__Assignment__
Give every line of the listing back, exactly as written.

__Records shown__
(* ===== verification/UdpConn.v ===== *)
(** * The datagram connection (src/udp/client/conn.go)

    - receiving: [Process] decodes a datagram, rejects unknown critical options, matches
      acknowledgements with waiting writers, drops duplicates of messages that are being
      handled and queues the rest; [ProcessReceivedMessage] runs the handler under the
      lock of the message ID, answers retransmitted requests from the response cache, and
      sends the response (piggybacked on an acknowledgement, or separately);
    - sending: message IDs, the table of Confirmable messages of [UdpReliability],
      acknowledgements, outstanding interactions;
    - [CheckExpirations].

    A message of the pool is named by the number of its acquisition ([nat * M]); [supply n]
    is what the [n]-th [AcquireMessage] returns.  The results of socket writes are a
    script; the clock is an argument.  [Q] is the state of the Q-Block engine, which is
    reached through the record [QHooks]. *)
From stdpp Require Import prelude list strings gmap.
From Stdlib Require Import ZArith Lia.
From S2P Require Import Prelude Cast Codes OptionCodec Options OptionsCodec Message PoolMessage BlockCodec.
From S2P Require Import Crc64 SyncMap Client TcpConn UdpReliability.
#[local] Open Scope Z_scope.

__Answer space__
(* ===== verification/UdpConn.v ===== *)
(** * The datagram connection (src/udp/client/conn.go)

    - receiving: [Process] decodes a datagram, rejects unknown critical options, matches
      acknowledgements with waiting writers, drops duplicates of messages that are being
      handled and queues the rest; [ProcessReceivedMessage] runs the handler under the
      lock of the message ID, answers retransmitted requests from the response cache, and
      sends the response (piggybacked on an acknowledgement, or separately);
    - sending: message IDs, the table of Confirmable messages of [UdpReliability],
      acknowledgements, outstanding interactions;
    - [CheckExpirations].

    A message of the pool is named by the number of its acquisition ([nat * M]); [supply n]
    is what the [n]-th [AcquireMessage] returns.  The results of socket writes are a
    script; the clock is an argument.  [Q] is the state of the Q-Block engine, which is
    reached through the record [QHooks]. *)
From stdpp Require Import prelude list strings gmap.
From Stdlib Require Import ZArith Lia.
From S2P Require Import Prelude Cast Codes OptionCodec Options OptionsCodec Message PoolMessage BlockCodec.
From S2P Require Import Crc64 SyncMap Client TcpConn UdpReliability.
#[local] Open Scope Z_scope.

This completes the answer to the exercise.